Dix minutes après, Cydalise était de retour.

Vrai! elle gagnait à être teinte en brune. Le conseil d'Héloïse était bon. Toujours remarquable, la beauté de la rousse s'était modifiée. Au lieu de cette expression hardie qui accentuait son visage, Cydalise offrait une figure douce, reposée, un peu béate. On lui aurait donné le bon Dieu sans confession.

A son entrée dans la chambre, elle m'avait trouvé le sourire aux lèvres.

—Qu'as-tu donc à rigoler ainsi tout seul? me demanda-t-elle.
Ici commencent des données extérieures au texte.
(** One turn of the loop: [None] where the branch is not ready, or the task has
    returned; the buffer is gone once the channel ends. *)
Definition buffer_step (b : option WriteBuffer) (st : St) (c : counters) (at_ fin : Z) (e : Event)
    : option (option WriteBuffer * St * counters * list Flush) :=
  match b with
  | None => None
  | Some b =>
      match e with
      | Item x =>
          let batch := sb_batch b ++ [x] in
          let c1 := match sb_metrics b with Some m => set_counter (bm_buffered m) (zlen batch) c | None => c end in
          if (sb_batch_size b <=? length batch)%nat
          then
            let '(b', st', c', f) := flush b st c1 batch fin in
            Some (Some (with_interval b' (reset (sb_interval b') fin)), st', c', [f])
          else Some (Some (mkWriteBuffer (sb_batch_size b) (sb_metrics b) (sb_throttle b) batch (sb_interval b)), st, c1, [])
      | Eof =>
          if bool_decide (sb_batch b = []) then Some (None, st, c, [])
          else
            let '(_, st', c', f) := flush b st c (sb_batch b) fin in
            Some (None, st', c', [f])
      | Tick =>
          match tick_ready (sb_interval b) at_ with
          | None => None
          | Some t =>
              let b1 := with_interval b t in
              if bool_decide (sb_batch b = []) then Some (Some b1, st, c, [])
              else
                let '(b', st', c', f) := flush b1 st c (sb_batch b) fin in
                Some (Some b', st', c', [f])
          end
      end
  end.

Fixpoint buffer_run (b : option WriteBuffer) (st : St) (c : counters) (sched : list (Z * Z * Event))
    : option (option WriteBuffer * St * counters * list Flush) :=
  match sched with
  | [] => Some (b, st, c, [])
  | (at_, fin, e) :: sched' =>
      match buffer_step b st c at_ fin e with
      | None => None
      | Some (b1, st1, c1, o1) =>
          match buffer_run b1 st1 c1 sched' with
          | None => None
          | Some (b2, st2, c2, o2) => Some (b2, st2, c2, o1 ++ o2)
          end
      end
  end.
End Buffer.
Arguments WriteBuffer {I} T.
Arguments Event T : clear implicits.
Arguments Flush T : clear implicits.

(** ** The store's writes, and the four streams *)

(** A write changes the store even when it fails. *)
Class SinkBackend (St : Type) : Type := {
  write_spans : St → list LlmCall → St * bool;
  write_traces : St → list Trace → St * bool;
  write_metrics : St → list LlmMetric → St * bool;
  write_finish_metrics : St → list LlmFinishMetric → St * bool;
  write_exchanges : St → list HttpExchange → St * bool;
}.

Record StorageSinkConfig : Type := mkSinkConfig { sc_batch_size : nat; sc_flush_interval_ms : Z }.
Definition sink_config_default : StorageSinkConfig := mkSinkConfig 1000 1000.

Definition calls_buf_metrics : BufferMetrics :=
  mkBufMetrics StorageBufferedCalls StorageFlushedCalls StorageFlushErrors.
Definition turns_buf_metrics : BufferMetrics :=
  mkBufMetrics StorageBufferedTurns StorageFlushedTurns StorageFlushErrors.
Definition metrics_buf_metrics : BufferMetrics :=
  mkBufMetrics StorageBufferedMetrics StorageFlushedMetrics StorageFlushErrors.
Definition exch_buf_metrics : BufferMetrics :=
  mkBufMetrics StorageBufferedHttpExchanges StorageFlushedHttpExchanges StorageFlushErrors.

Section Sink.
Context `{I : Interval} {St : Type} `{SB : !SinkBackend St}.

(** A batch of metrics: the wide rows, and then the finish-reason rows unless the
    first write failed. *)
Definition write_metrics_batch (st : St) (batch : list LlmMetricsBatch) : St * bool :=
  let wide := map mb_metric batch in
  let finish := concat (map mb_finish_metrics batch) in
  match write_metrics st wide with
  | (st', true) => write_finish_metrics st' finish
  | (st', false) => (st', false)
  end.

Record Sink : Type := mkSink {
  sk_calls : option (WriteBuffer LlmCall);
  sk_turns : option (WriteBuffer Trace);
  sk_metrics : option (WriteBuffer LlmMetricsBatch);
  sk_exchanges : option (WriteBuffer HttpExchange);
  sk_store : St;
  sk_counters : counters;
}.

Inductive SinkEvent : Type :=
| OnCalls (e : Event LlmCall)
| OnTurns (e : Event Trace)
| OnMetrics (e : Event LlmMetricsBatch)
| OnExchanges (e : Event HttpExchange).

Inductive SinkFlush : Type :=
| FlushCalls (f : Flush LlmCall)
| FlushTurns (f : Flush Trace)
| FlushMetrics (f : Flush LlmMetricsBatch)
| FlushExchanges (f : Flush HttpExchange).

(** [spawn_storage_sink_stage]: the buffers as their tasks start. *)
Definition sink_new (cfg : StorageSinkConfig) (now : Z) (st : St) (c : counters) : res Sink :=
  let new {T} m : res (WriteBuffer T) := buffer_new (sc_batch_size cfg) (sc_flush_interval_ms cfg * 1000) (Some m) now in
  let* calls := new calls_buf_metrics in
  let* turns := new turns_buf_metrics in
  let* metrics := new metrics_buf_metrics in
  let* exchanges := new exch_buf_metrics in
  Ret (mkSink (Some calls) (Some turns) (Some metrics) (Some exchanges) st c).

Definition sink_step (s : Sink) (at_ fin : Z) (e : SinkEvent) : option (Sink * list SinkFlush) :=
  let st := sk_store s in
  let c := sk_counters s in
  match e with
  | OnCalls e =>
      match buffer_step write_spans (sk_calls s) st c at_ fin e with
      | Some (b, st', c', o) =>
          Some (mkSink b (sk_turns s) (sk_metrics s) (sk_exchanges s) st' c', map FlushCalls o)
      | None => None
      end
  | OnTurns e =>
      match buffer_step write_traces (sk_turns s) st c at_ fin e with
      | Some (b, st', c', o) =>
          Some (mkSink (sk_calls s) b (sk_metrics s) (sk_exchanges s) st' c', map FlushTurns o)
      | None => None
      end
  | OnMetrics e =>
      match buffer_step write_metrics_batch (sk_metrics s) st c at_ fin e with
      | Some (b, st', c', o) =>
          Some (mkSink (sk_calls s) (sk_turns s) b (sk_exchanges s) st' c', map FlushMetrics o)
      | None => None
      end
  | OnExchanges e =>
      match buffer_step write_exchanges (sk_exchanges s) st c at_ fin e with
      | Some (b, st', c', o) =>
          Some (mkSink (sk_calls s) (sk_turns s) (sk_metrics s) b st' c', map FlushExchanges o)
      | None => None
      end
  end.

(** The five tasks, in the order their branches complete. *)
Fixpoint sink_run (s : Sink) (sched : list (Z * Z * SinkEvent)) : option (Sink * list SinkFlush) :=
  match sched with
  | [] => Some (s, [])
  | (at_, fin, e) :: sched' =>
      match sink_step s at_ fin e with
      | None => None
      | Some (s1, o1) =>
          match sink_run s1 sched' with
          | None => None
          | Some (s2, o2) => Some (s2, o1 ++ o2)
          end
      end
  end.
End Sink.

(** ** One buffer accounts for what it receives *)

Section BufferSpec.
Context {I : Interval} {IL : IntervalLaws I} {T St : Type} (flush_fn : St → list T → St * bool).

Definition received (e : Event T) : list T := match e with Item x => [x] | _ => [] end.
Definition pending (b : option (WriteBuffer T)) : list T := match b with Some b => sb_batch b | None => [] end.
Definition flushed_in (o : list (Flush T)) : Z :=
  zlen (concat (map fl_batch (filter (λ f, fl_ok f = true) o))).
Definition failed_in (o : list (Flush T)) : Z := zlen (filter (λ f, fl_ok f = false) o).

(** After the events [evs], which led to the flushes [o], the buffer is [b]. *)
Record stream_ok (size : nat) (m : BufferMetrics) (evs : list (Event T)) (o : list (Flush T))
    (b : option (WriteBuffer T)) (c : counters) : Prop := {
  so_order : mjoin (map received evs) = mjoin (map fl_batch o) ++ pending b;
  so_batches : Forall (λ f, 0 < length (fl_batch f) <= Nat.max 1 size)%nat o;
  so_bound : (length (pending b) < Nat.max 1 size)%nat;
  so_ended : Eof ∈ evs ↔ b = None;
  so_config : ∀ b0, b = Some b0 → sb_batch_size b0 = size ∧ sb_metrics b0 = Some m;
  so_flushed : c (bm_flushed m) = flushed_in o;
  so_buffered : c (bm_buffered m) = zlen (pending b);
}.

Definition distinct_names (m : BufferMetrics) : Prop :=
  bm_buffered m ≠ bm_flushed m ∧ bm_buffered m ≠ bm_errors m ∧ bm_flushed m ≠ bm_errors m.

Lemma set_counter_eq (m : Metric) (v : Z) (c : counters) : set_counter m v c m = v.
Proof. unfold set_counter. by rewrite decide_True. Qed.
Lemma set_counter_ne (m m' : Metric) (v : Z) (c : counters) : m ≠ m' → set_counter m v c m' = c m'.
Proof. intros H. unfold set_counter. by rewrite decide_False. Qed.

Lemma flushed_in_app (a b : list (Flush T)) : flushed_in (a ++ b) = flushed_in a + flushed_in b.
Proof. unfold flushed_in. by rewrite filter_app, map_app, concat_app, zlen_app. Qed.
Lemma failed_in_app (a b : list (Flush T)) : failed_in (a ++ b) = failed_in a + failed_in b.
Proof. unfold failed_in. by rewrite filter_app, zlen_app. Qed.

Lemma flushed_in_one (f : Flush T) : flushed_in [f] = if fl_ok f then zlen (fl_batch f) else 0.
Proof. unfold flushed_in. rewrite filter_cons. destruct (fl_ok f); case_decide; try done. cbn. by rewrite app_nil_r. Qed.
Lemma failed_in_one (f : Flush T) : failed_in [f] = if fl_ok f then 0 else 1.
Proof. unfold failed_in. rewrite filter_cons. destruct (fl_ok f); by case_decide. Qed.

(** What a flush does to the counters: the batch is flushed or an error counted,
    and nothing is buffered. *)
Definition flush_counts (m : BufferMetrics) (c c' : counters) (f : Flush T) : Prop :=
  c' (bm_flushed m) = c (bm_flushed m) + flushed_in [f] ∧
  c' (bm_errors m) = c (bm_errors m) + failed_in [f] ∧
  c' (bm_buffered m) = 0 ∧
  ∀ k, k ≠ bm_flushed m → k ≠ bm_errors m → k ≠ bm_buffered m → c' k = c k.

Lemma flush_spec (b : WriteBuffer T) (st : St) (c : counters) (batch : list T) (fin : Z) (m : BufferMetrics)
    (b' : WriteBuffer T) (st' : St) (c' : counters) (f : Flush T) :
  flush flush_fn b st c batch fin = (b', st', c', f) →
  sb_metrics b = Some m → distinct_names m →
  fl_batch f = batch ∧ flush_fn st batch = (st', fl_ok f) ∧ flush_counts m c c' f ∧
  sb_batch b' = [] ∧ sb_batch_size b' = sb_batch_size b ∧ sb_metrics b' = Some m ∧ sb_interval b' = sb_interval b.
Proof.
  unfold flush. destruct (flush_fn st batch) as [st1 ok] eqn:E. intros H Hm (N1 & N2 & N3). rewrite Hm in H.
  assert (Hc : ∀ line, flush_counts m c (set_counter (bm_buffered m) 0
    (if ok then add_counter (bm_flushed m) (zlen batch) c else inc_counter (bm_errors m) c)) (mkFlush batch ok line)).
  { intros line. unfold flush_counts, inc_counter. rewrite flushed_in_one, failed_in_one, set_counter_eq. cbn [fl_ok fl_batch].
    destruct ok; repeat split; intros; rewrite ?set_counter_ne, ?add_counter_eq, ?add_counter_ne by done; lia. }
  destruct ok; [|destruct (tick_at (sb_throttle b) fin)]; injection H as <- <- <- <-; done.
Qed.
#[local] Instance sample_legs_iter : HashIter Fingerprint (list Leg) := hash_iter_std Fingerprint (list Leg).
#[local] Instance sample_legs_laws : HashIterLaws Fingerprint (list Leg) sample_legs_iter.
Proof. apply hash_iter_std_laws. Qed.

Definition sample_store : MemStore := mkMem sample_legs [].

Lemma sample_store_ok : store_ok sample_store.
Proof.
  split; [|exact sample_legs_ok]. apply (proj1 (bool_decide_eq_true _)). vm_compute. reflexivity.
Qed.

(** Two sweeps over the sample: the first tags the three legs, the second none. *)
Example sample_sweeps :
  map (λ r, match r with Ret (Some st) => Some (pairs_assigned st, turns_tagged st) | _ => None end)
    (sweep_all 0 sample_store 100000 [50000; 60000]).2 = [Some (1, 3); Some (0, 0)]%nat.
Proof. vm_compute. reflexivity. Qed.

Definition sample_flaky : FlakyStore := mkFlaky sample_store 0 0.

(** The first sweep fails at its third write, the second finds nothing left, the
    third cannot ask, and the fourth can. *)
Example sample_flaky_sweeps :
  map (λ r, match r with Ret (Some st) => Some (pairs_assigned st, turns_tagged st) | _ => None end)
    (sweep_all 0 sample_flaky 100000 [50000; 60000; 70000; 80000]).2
  = [None; Some (0, 0); None; Some (0, 0)]%nat.
Proof. vm_compute. reflexivity. Qed.

Lemma sweeps_converge_witness :
  let '(s', rs) := sweep_all 0 sample_flaky 100000 [50000; 60000; 70000] in
  stored_turns s' = sample_legs ∧ (length (untagged s') <= 3)%nat ∧
  let '(s2, rs2) := sweep_all 0 sample_store 100000 [50000; 60000] in
  length (untagged sample_store) = (length (untagged s2) + list_sum (map turns_tagged (stats_of rs2)))%nat.
Proof.
  pose proof (sweeps_converge 0 sample_flaky 100000 [50000; 60000; 70000] sample_store_ok) as H.
  destruct (sweep_all 0 sample_flaky 100000 [50000; 60000; 70000]) as [s' rs].
  destruct H as (_ & E & _ & _ & _ & _ & Hs & _). split; [exact E|]. split; [change (length (untagged sample_flaky)) with 3%nat in Hs; lia|].
  pose proof (sweeps_converge 0 sample_store 100000 [50000; 60000] sample_store_ok) as H.
  destruct (sweep_all 0 sample_store 100000 [50000; 60000]) as [s2 rs2].
  destruct H as (_ & _ & _ & _ & _ & _ & _ & _ & Ha). apply Ha. by split.
Defined.

(** When the store fails between two members, what was written stays: the store
    answers again for the next sweep, but the tagged leg is no candidate any more,
    and its partner is left without a role for good. *)
Example interrupted_pair_is_lost :
  let pair := take 2 sample_legs in
  let s1 := (sweep_once (PS := failing_store) 0 (mkMem pair []) 50000 100000).1 in
  let r2 := sweep_all (PS := mem_store) 1 s1 100000 [60000; 70000] in
  map fst (ms_roles s1) = ["b"]%string ∧ r2.1 = s1 ∧
  map (λ r, match r with Ret (Some st) => Some (candidates_scanned st, turns_tagged st) | _ => None end) r2.2
  = [Some (1, 0); Some (1, 0)]%nat.
Proof. vm_compute. split_and!; reflexivity. Qed.
Lemma filter_counts_once (f : DimensionFilter) (forced : bool) (source_id w m s : string) (surface : option string) :
  filter_ok f → w ≠ "*"%string → m ≠ "*"%string → s ≠ "*"%string →
  let selected := filter (λ r, forallb (holds r) (filter_preds f forced) = true) (rows_of source_id w m s surface) in
  length selected = (if call_matches f w m s surface then 1 else 0)%nat ∧
  (forced = true → ∀ r, r ∈ selected → dk_wire_api (row_dims r) = w ∧ dk_model (row_dims r) = m).
Proof.
  intros (Hw & Hm & Hs) Nw Nm Ns. cbv zeta. unfold rows_of, dimension_keys. cbn [map].
  assert (Ew : not_star_if (df_wire_apis f) "*" = false).
  { unfold not_star_if. case_bool_decide; [by rewrite bool_decide_eq_true_2|]. by rewrite bool_decide_eq_false_2. }
  assert (Es : star_if (df_server_ips f) "*" = bool_decide (df_server_ips f = []) ∧
    star_if (df_server_ips f) s = negb (bool_decide (df_server_ips f = [])) && asks_for (df_server_ips f) s).
  { unfold star_if, asks_for. case_bool_decide; [|by rewrite bool_decide_eq_false_2].
    split; [done|]. by rewrite bool_decide_eq_false_2. }
  destruct Es as [Es1 Es2]. unfold call_matches. fold (surface_in (df_tool_surfaces f) surface).
  rewrite !filter_cons, filter_nil, !holds_filter. cbn [row_dims row_surface dk_wire_api dk_model dk_server_ip].
  rewrite !Es1, !Es2, Ew, !asks_for_named by done. cbn [andb].
  destruct (negb forced && _ && _) eqn:E.
  - apply andb_true_iff in E as [[E0 E1]%andb_true_iff E2]. unfold star_if, asks_for. rewrite E1, E2.
    rewrite (bool_decide_eq_false_2 (w = "*"%string)) by done. destruct forced; [done|].
    rewrite (bool_decide_eq_true_2 ([] = [])), (bool_decide_eq_true_2 ("*"%string = "*"%string)) by done.
    cbn [andb orb]. split; [|done].
    destruct (bool_decide (df_server_ips f = [])), (bool_decide (s ∈ df_server_ips f)), (surface_in _ surface); done.
  - destruct (asks_for (df_wire_apis f) w), (asks_for (df_models f) m), (bool_decide (df_server_ips f = [])) eqn:E3,
      (asks_for (df_server_ips f) s) eqn:E4, (surface_in (df_tool_surfaces f) surface); cbn [andb negb];
      unfold asks_for in E4; rewrite E3 in E4; try discriminate E4; (split; [done|]); intros Hf r Hr;
      repeat (apply elem_of_cons in Hr as [->|Hr]; [done|]); by apply elem_of_nil in Hr.
Qed.
End Filters.

(** C29: no value of a filter can change a query: whatever bytes the values hold,
    the clause built for it, with the escaping of either store, is read by that
    store as exactly the predicates of the filter and nothing else. *)
Theorem where_reads_back (SQ : SqlStrings) (f : DimensionFilter) (g : string) :
  (StandardStrings SQ →
    (let c := build_dimension_where f escape_standard in read_where (length c) c = Some (filter_preds f false)) ∧
    (let c := build_dimension_where_for_group f g escape_standard in read_where (length c) c = Some (filter_preds f (grouped_by g)))) ∧
  (ClickHouseStrings SQ →
    (let c := build_dimension_where f escape_clickhouse in read_where (length c) c = Some (filter_preds f false)) ∧
    (let c := build_dimension_where_for_group f g escape_clickhouse in read_where (length c) c = Some (filter_preds f (grouped_by g)))).
Proof.
  assert (H : ∀ escape forced, ReadsBack SQ escape →
    let c := join (B " AND ") (map (print_pred escape) (filter_preds f forced)) in read_where (length c) c = Some (filter_preds f forced)).
  { intros escape forced RB. apply (read_where_print escape); [done|apply filter_preds_ok|apply print_size, filter_preds_ok]. }
  split; intros HS; (split; cbv zeta; [rewrite (proj2 (build_is_print _ f g))|rewrite (proj1 (build_is_print _ f g))]); apply H, _.
Qed.

(** C28: a filtered metrics query counts each call once: of the four rows a call is
    counted in, the clause of a filter selects exactly one if the call is among
    those asked for, and none otherwise; a query grouped by API or model selects
    a row that names the call's own. *)
Theorem sql_counts_once (SQ : SqlStrings) (escape : text → text) (RB : ReadsBack SQ escape) :
  ∀ (f : DimensionFilter) (g source_id w m s : string) (surface : option string),
    filter_ok f → w ≠ "*"%string → m ≠ "*"%string → s ≠ "*"%string →
    let rows := rows_of source_id w m s surface in
    let picked clause := filter (λ r, sql_selects clause r = true) rows in
    let count := (if call_matches f w m s surface then 1 else 0)%nat in
    length (picked (build_dimension_where f escape)) = count ∧
    length (picked (build_dimension_where_for_group f g escape)) = count ∧
    (grouped_by g = true → ∀ r, r ∈ picked (build_dimension_where_for_group f g escape) →
      dk_wire_api (row_dims r) = w ∧ dk_model (row_dims r) = m).
Proof.
  intros f g src w m s surface Hf Nw Nm Ns. cbv zeta. destruct (build_is_print escape f g) as [-> ->].
  assert (E : ∀ forced (rows : list MetricRow), filter (λ r, sql_selects (join (B " AND ") (map (print_pred escape) (filter_preds f forced))) r = true) rows =
    filter (λ r, forallb (holds r) (filter_preds f forced) = true) rows).
  { intros forced rows. apply list_filter_iff. intros r. by rewrite (selects_print escape). }
  rewrite !E. split; [|split].
  - by apply (filter_counts_once f false).
  - by apply (filter_counts_once f (grouped_by g)).
  - intros Hg. by apply (filter_counts_once f (grouped_by g) src w m s surface).
Qed.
J'appuyai machinalement la main sur la poche de mon gilet et, quand elle eut bien vu le geste, je répondis:

—C'est à cause du billet d'Héloïse. Ma foi! c'est trop cocasse! Avec ses larmes et ses soupirs à décorner un boeuf, elle m'avait fait croire à un gros drame. Je m'étais figuré son Gustave exigeant des choses terribles... Ah! si tu savais!

Du moment qu'elle était certaine de trouver l'écrit dans la poche de mon gilet, Cydalise crut devoir me jouer la comédie.

Elle s'appliqua les deux mains sur les oreilles en criant:

—Je ne veux entendre! Inutile de rien me dire! Tu vois, je suis sourde... Laisse-moi au moins le plaisir de t'avoir fait le sacrifice de ma curiosité.